BEGIN Material to process

(** ** Printing numbers (pjlib/src/pj/string.c) *)

(** The digits, last one first; [fuel] bounds the loop. *)
Fixpoint utoa_digits (fuel : nat) (val : Z) : list Z :=
  match fuel with
  | O => []
  | S fuel' => (val mod 10 + 48) :: (if 0 <? val / 10 then utoa_digits fuel' (val / 10) else [])
  end.

(** At most twenty digits for 64 bits; they are reversed in place. *)
Definition pj_utoa (val : Z) : list Z := rev (utoa_digits 20 val).

(** ** Keys *)

Definition role_char (r : pjsip_role_e) : Z := match r with PJSIP_ROLE_UAC => 99 | PJSIP_ROLE_UAS => 115 end.

(** "Add method, except when method is INVITE or ACK." *)
Definition key_method (m : pjsip_method) : list Z :=
  if bool_decide (m_id m = PJSIP_INVITE_METHOD) || bool_decide (m_id m = PJSIP_ACK_METHOD) then []
  else m_name m ++ [SEPARATOR].

(** A key written into a buffer of [len_required] bytes; [None] is an overflow. *)
Definition in_buffer (len_required : Z) (key : list Z) : option (list Z) :=
  if zlen key <=? len_required then Some key else None.

Definition len_required_2543 (m : pjsip_method) (tag cid host : list Z) : Z :=
  zlen (m_name m) + 11 + zlen tag + zlen cid + zlen host + 11 + 16.

(** The status of an error, or the key; [None] follows a NULL pointer or leaves
    the buffer. *)
Definition create_tsx_key_2543 (r : pjsip_role_e) (m : pjsip_method) (i : rx_msg_info) : option (Z + list Z) :=
  match mi_via i, mi_cseq i, mi_from_tag i with
  | Some via, Some (cseq, _), Some tag =>
      cid ← mi_call_id i;
      key ← in_buffer (len_required_2543 m tag cid (via_host via))
        ([role_char r; SEPARATOR] ++ key_method m ++ pj_utoa cseq ++ [SEPARATOR] ++ tag ++ [SEPARATOR] ++
         cid ++ [SEPARATOR] ++ via_host via ++ [58] ++ pj_utoa (via_port via) ++ [SEPARATOR; 0]);
      Some (inr key)
  | _, _, _ => Some (inl PJSIP_EMISSINGHDR)
  end.

Definition create_tsx_key_3261 (r : pjsip_role_e) (m : pjsip_method) (branch : list Z) : option (list Z) :=
  in_buffer (zlen branch + zlen (m_name m) + 4) ([role_char r; SEPARATOR] ++ key_method m ++ branch).

(** ** The layer *)

Section Layer.
(** pj_strnicmp and pj_strcmp of pjlib (string_i.h) *)
Context (pj_strnicmp : list Z -> list Z -> nat -> Z) (pj_strcmp : list Z -> list Z -> Z).
Context (cfg : tsx_cfg).

Definition pjsip_tsx_create_key (r : pjsip_role_e) (m : pjsip_method) (i : rx_msg_info) : option (Z + list Z) :=
  via ← mi_via i;
  if pj_strnicmp (via_branch via) PJSIP_RFC3261_BRANCH_ID PJSIP_RFC3261_BRANCH_LEN =? 0
  then key ← create_tsx_key_3261 r m (via_branch via); Some (inr key)
  else create_tsx_key_2543 r m i.

(** pjsip_method_cmp gives zero (pjsip/src/pjsip/sip_msg.c) *)
Definition pjsip_method_eq (m1 m2 : pjsip_method) : bool :=
  if bool_decide (m_id m1 = m_id m2)
  then negb (bool_decide (m_id m1 = PJSIP_OTHER_METHOD)) || (pj_strcmp (m_name m1) (m_name m2) =? 0)
  else false.

(** pjsip_tsx_layer_init_module: the table *)
Definition layer_init (max_count : Z) : option mod_tsx_layer :=
  t ← pj_hash_create Z max_count; Some (mk_layer t ∅).

Definition mod_tsx_layer_register_tsx (l : mod_tsx_layer) (id : Z) (key : list Z) (hashed : Z) :
    option (Z * mod_tsx_layer) :=
  found ← pj_hash_get_lower (l_htable l) key (Some (length key)) 0;
  match found with
  | Some _ => Some (PJ_EEXISTS, l)
  | None =>
      t ← pj_hash_set_lower (l_htable l) key (Some (length key)) hashed (Some id);
      Some (PJ_SUCCESS, mk_layer t (l_objs l))
  end.

(** mod_tsx_layer_unregister_tsx, on the table *)
Definition unregister_key (l : mod_tsx_layer) (o : tsx_obj) : option mod_tsx_layer :=
  t ← pj_hash_set_lower (l_htable l) (to_key o) (Some (length (to_key o))) (to_hashed_key o) None;
  Some (mk_layer t (l_objs l)).

Definition pjsip_tsx_layer_get_tsx_count (l : mod_tsx_layer) : Z := pj_hash_count (l_htable l).

Definition is_unregister (e : effect) : bool := match e with E_unregister => true | _ => false end.

(** An operation on one transaction; [None] when it gets stuck or there is no
    such transaction. *)
Definition on_tsx (l : mod_tsx_layer) (id : Z) (m : M unit) : option mod_tsx_layer :=
  o ← l_objs l !! id;
  '(_, w) ← m (to_world o);
  let l := mk_layer (l_htable l) (<[id := mk_obj (to_key o) (to_hashed_key o) w]> (l_objs l)) in
  if existsb is_unregister (drop (length (w_log (to_world o))) (w_log w)) then unregister_key l o else Some l.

END Material to process

Exercise details - Produce a verbatim transcript of the material above.

Written response -
(** ** Printing numbers (pjlib/src/pj/string.c) *)

(** The digits, last one first; [fuel] bounds the loop. *)
Fixpoint utoa_digits (fuel : nat) (val : Z) : list Z :=
  match fuel with
  | O => []
  | S fuel' => (val mod 10 + 48) :: (if 0 <? val / 10 then utoa_digits fuel' (val / 10) else [])
  end.

(** At most twenty digits for 64 bits; they are reversed in place. *)
Definition pj_utoa (val : Z) : list Z := rev (utoa_digits 20 val).

(** ** Keys *)

Definition role_char (r : pjsip_role_e) : Z := match r with PJSIP_ROLE_UAC => 99 | PJSIP_ROLE_UAS => 115 end.

(** "Add method, except when method is INVITE or ACK." *)
Definition key_method (m : pjsip_method) : list Z :=
  if bool_decide (m_id m = PJSIP_INVITE_METHOD) || bool_decide (m_id m = PJSIP_ACK_METHOD) then []
  else m_name m ++ [SEPARATOR].

(** A key written into a buffer of [len_required] bytes; [None] is an overflow. *)
Definition in_buffer (len_required : Z) (key : list Z) : option (list Z) :=
  if zlen key <=? len_required then Some key else None.

Definition len_required_2543 (m : pjsip_method) (tag cid host : list Z) : Z :=
  zlen (m_name m) + 11 + zlen tag + zlen cid + zlen host + 11 + 16.

(** The status of an error, or the key; [None] follows a NULL pointer or leaves
    the buffer. *)
Definition create_tsx_key_2543 (r : pjsip_role_e) (m : pjsip_method) (i : rx_msg_info) : option (Z + list Z) :=
  match mi_via i, mi_cseq i, mi_from_tag i with
  | Some via, Some (cseq, _), Some tag =>
      cid ← mi_call_id i;
      key ← in_buffer (len_required_2543 m tag cid (via_host via))
        ([role_char r; SEPARATOR] ++ key_method m ++ pj_utoa cseq ++ [SEPARATOR] ++ tag ++ [SEPARATOR] ++
         cid ++ [SEPARATOR] ++ via_host via ++ [58] ++ pj_utoa (via_port via) ++ [SEPARATOR; 0]);
      Some (inr key)
  | _, _, _ => Some (inl PJSIP_EMISSINGHDR)
  end.

Definition create_tsx_key_3261 (r : pjsip_role_e) (m : pjsip_method) (branch : list Z) : option (list Z) :=
  in_buffer (zlen branch + zlen (m_name m) + 4) ([role_char r; SEPARATOR] ++ key_method m ++ branch).

(** ** The layer *)

Section Layer.
(** pj_strnicmp and pj_strcmp of pjlib (string_i.h) *)
Context (pj_strnicmp : list Z -> list Z -> nat -> Z) (pj_strcmp : list Z -> list Z -> Z).
Context (cfg : tsx_cfg).

Definition pjsip_tsx_create_key (r : pjsip_role_e) (m : pjsip_method) (i : rx_msg_info) : option (Z + list Z) :=
  via ← mi_via i;
  if pj_strnicmp (via_branch via) PJSIP_RFC3261_BRANCH_ID PJSIP_RFC3261_BRANCH_LEN =? 0
  then key ← create_tsx_key_3261 r m (via_branch via); Some (inr key)
  else create_tsx_key_2543 r m i.

(** pjsip_method_cmp gives zero (pjsip/src/pjsip/sip_msg.c) *)
Definition pjsip_method_eq (m1 m2 : pjsip_method) : bool :=
  if bool_decide (m_id m1 = m_id m2)
  then negb (bool_decide (m_id m1 = PJSIP_OTHER_METHOD)) || (pj_strcmp (m_name m1) (m_name m2) =? 0)
  else false.

(** pjsip_tsx_layer_init_module: the table *)
Definition layer_init (max_count : Z) : option mod_tsx_layer :=
  t ← pj_hash_create Z max_count; Some (mk_layer t ∅).

Definition mod_tsx_layer_register_tsx (l : mod_tsx_layer) (id : Z) (key : list Z) (hashed : Z) :
    option (Z * mod_tsx_layer) :=
  found ← pj_hash_get_lower (l_htable l) key (Some (length key)) 0;
  match found with
  | Some _ => Some (PJ_EEXISTS, l)
  | None =>
      t ← pj_hash_set_lower (l_htable l) key (Some (length key)) hashed (Some id);
      Some (PJ_SUCCESS, mk_layer t (l_objs l))
  end.

(** mod_tsx_layer_unregister_tsx, on the table *)
Definition unregister_key (l : mod_tsx_layer) (o : tsx_obj) : option mod_tsx_layer :=
  t ← pj_hash_set_lower (l_htable l) (to_key o) (Some (length (to_key o))) (to_hashed_key o) None;
  Some (mk_layer t (l_objs l)).

Definition pjsip_tsx_layer_get_tsx_count (l : mod_tsx_layer) : Z := pj_hash_count (l_htable l).

Definition is_unregister (e : effect) : bool := match e with E_unregister => true | _ => false end.

(** An operation on one transaction; [None] when it gets stuck or there is no
    such transaction. *)
Definition on_tsx (l : mod_tsx_layer) (id : Z) (m : M unit) : option mod_tsx_layer :=
  o ← l_objs l !! id;
  '(_, w) ← m (to_world o);
  let l := mk_layer (l_htable l) (<[id := mk_obj (to_key o) (to_hashed_key o) w]> (l_objs l)) in
  if existsb is_unregister (drop (length (w_log (to_world o))) (w_log w)) then unregister_key l o else Some l.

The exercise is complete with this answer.